We’ve all run marketing campaigns with a theme and goal to be achieved in a set period (i.e., this month, this quarter, this year). When that time is over, the marketing team celebrates achieving its goal and moves on to the next campaign.
But wait! What about the 1,000 marketing-qualified leads the campaign generated? Is anyone paying attention to them? A customer’s purchasing timeline often doesn’t align with a marketing campaign time span. It may ebb and flow over the course of weeks, months, or years. If your brand is not “there” when the prospect needs you, the deal may be lost.
Ardath says, “The prospect is sitting there going, ‘Wait, where’s the rest of the information? Where’s the rest of my story? I was just getting into this. I have a lot more to do.’”
Another potential alienation opportunity is the marketing-sales handoff. I equate this to interactive voice-response systems.

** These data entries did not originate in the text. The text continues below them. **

(** * Number-to-string conversion of duk_numconv.c

    A shallow embedding of the Dragon4 variant of [duk_numconv.c]
    (limited bigint arithmetic, double decomposition, prepare, scale,
    generate, output formatting, top-level dispatcher), and the
    properties of it that the specification states. *)

From Stdlib Require Import ZArith List Lia Bool String Ascii.
From stdpp Require Import base list.
Import ListNotations.
Local Open Scope Z_scope.

(** ** Machine integers

    [uint32_t] and [uint64_t] values are integers with the wrap-around
    written out.  The [int] variables of the source ([e], [k], [d],
    [count], [pos], limb counts) stay within a few thousand and are plain
    integers. *)

Definition wrap32 (a : Z) : Z := a mod 2 ^ 32.
Definition wrap64 (a : Z) : Z := a mod 2 ^ 64.

(** ** Limited functionality bigint

    [duk_bigint] is [{ int n; uint32_t v[BI_MAX_PARTS]; }], limbs low to
    high.  No function of the source reads a limb at an index [>= n], so a
    bigint is modelled by the list of its [n] live limbs [v[0..n)]:
    [x->n] is the length of the list and [x->v[i]] is [limb x i].  The
    destination of an operation is never one of its operands in the
    source, so an operation is a function from its operands to the new
    value of its destination.  The capacity [BI_MAX_PARTS] is the
    caller's responsibility in the source ([DUK_ASSERT] only) and is not
    modelled. *)

Definition BI_MAX_PARTS : Z := 35.

Abbreviation duk_bigint := (list Z).

Definition limb (x : duk_bigint) (i : nat) : Z := nth i x 0.

(** [(x->n == 0) || (x->v[x->n - 1] != 0)] *)
Definition bi_is_normalized (x : duk_bigint) : bool :=
  (length x =? 0)%nat || negb (limb x (length x - 1) =? 0).

(** The loop of [bi_normalize]: [m] is [i + 1]; the result is the final
    [i + 1]. *)
Fixpoint bi_normalize_loop (x : duk_bigint) (m : nat) : nat :=
  match m with
  | O => O
  | S i => if limb x i =? 0 then bi_normalize_loop x i else m
  end.

Definition bi_normalize (x : duk_bigint) : duk_bigint :=
  firstn (bi_normalize_loop x (length x)) x.

(** [y <- x]: the [n] live limbs are copied. *)
Definition bi_copy (x : duk_bigint) : duk_bigint := x.

Definition bi_set_small (v : Z) : duk_bigint :=
  if v =? 0 then [] else [v].

(** The loop of [bi_add], with [x] the longer operand: [todo] iterations
    remain, [i] is the loop index, [z] holds [z->v[0..i)]. *)
Fixpoint bi_add_loop (x y : duk_bigint) (todo i : nat) (tmp : Z)
    (z : list Z) : list Z * Z :=
  match todo with
  | O => (z, tmp)
  | S todo' =>
      let tmp := wrap64 (tmp + limb x i) in
      let tmp := if (i <? length y)%nat then wrap64 (tmp + limb y i) else tmp in
      bi_add_loop x y todo' (S i) (Z.shiftr tmp 32)
        (z ++ [Z.land tmp 0xffffffff])
  end.

(** [z <- x+y] *)
Definition bi_add (x y : duk_bigint) : duk_bigint :=
  let '(x, y) := if (length x <? length y)%nat then (y, x) else (x, y) in
  let '(z, tmp) := bi_add_loop x y (length x) 0 0 [] in
  if negb (tmp =? 0) then z ++ [wrap32 tmp] else z.

(** The loop of [bi_sub]; [tmp] is an [int64_t] that stays in [-1, 0]
    between iterations, [>> 32] on it is the arithmetic shift. *)
Fixpoint bi_sub_loop (x y : duk_bigint) (todo i : nat) (tmp : Z)
    (z : list Z) : list Z * Z :=
  match todo with
  | O => (z, tmp)
  | S todo' =>
      let tx := limb x i in
      let ty := if (i <? length y)%nat then limb y i else 0 in
      let tmp := tx - ty + tmp in
      bi_sub_loop x y todo' (S i) (Z.shiftr tmp 32)
        (z ++ [Z.land tmp 0xffffffff])
  end.

(** [z <- x-y], require [x >= y] *)
Definition bi_sub (x y : duk_bigint) : duk_bigint :=
  bi_normalize (fst (bi_sub_loop x y (length x) 0 0 [])).

(** The inner loop of [bi_mul] for row [i]: [z->v[i+j]] is read and
    written in place. *)
Fixpoint bi_mul_inner (xi : Z) (y : duk_bigint) (i todo j : nat) (tmp : Z)
    (z : list Z) : list Z * Z :=
  match todo with
  | O => (z, tmp)
  | S todo' =>
      let tmp := wrap64 (tmp + wrap64 (wrap64 (xi * limb y j) + limb z (i + j))) in
      bi_mul_inner xi y i todo' (S j) (Z.shiftr tmp 32)
        (<[(i + j)%nat := Z.land tmp 0xffffffff]> z)
  end.

Fixpoint bi_mul_outer (x y : duk_bigint) (todo i : nat) (z : list Z) : list Z :=
  match todo with
  | O => z
  | S todo' =>
      let '(z, tmp) := bi_mul_inner (limb x i) y i (length y) 0 0 z in
      let ij := (i + length y)%nat in
      let z := if tmp >? 0 then <[ij := wrap32 (limb z ij + wrap32 tmp)]> z else z in
      bi_mul_outer x y todo' (S i) z
  end.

I call customer support and provide my name, account number, and PIN. I go through a few menus before I can speak to someone. Finally, I’m passed through to a customer service representative who asks my name, account number, and PIN.
How frustrating!
This is the same feeling experienced by prospects during a poor marketing-sales handoff. Marketing drives the front end of the experience with the website, white papers, and webinars. Through form completions and chatbot interactions, a lot of data has been collected about prospects. But when they’re ready to speak to sales, they’re asked for the same information they provided, leaving them to think at worst that the company doesn’t care about listening to them or at best the company isn’t communicating well internally.
Last, but not least, don’t make prospects search far and wide for the next piece of relevant content. Ardath explains, “We need to group our content into experience hubs. We want prospects to say, ‘OK, here are the pieces of the story. Let me watch this video, then read this case study.’ Create a choose-your-own-adventure experience. We have to help them find things and make it easier.”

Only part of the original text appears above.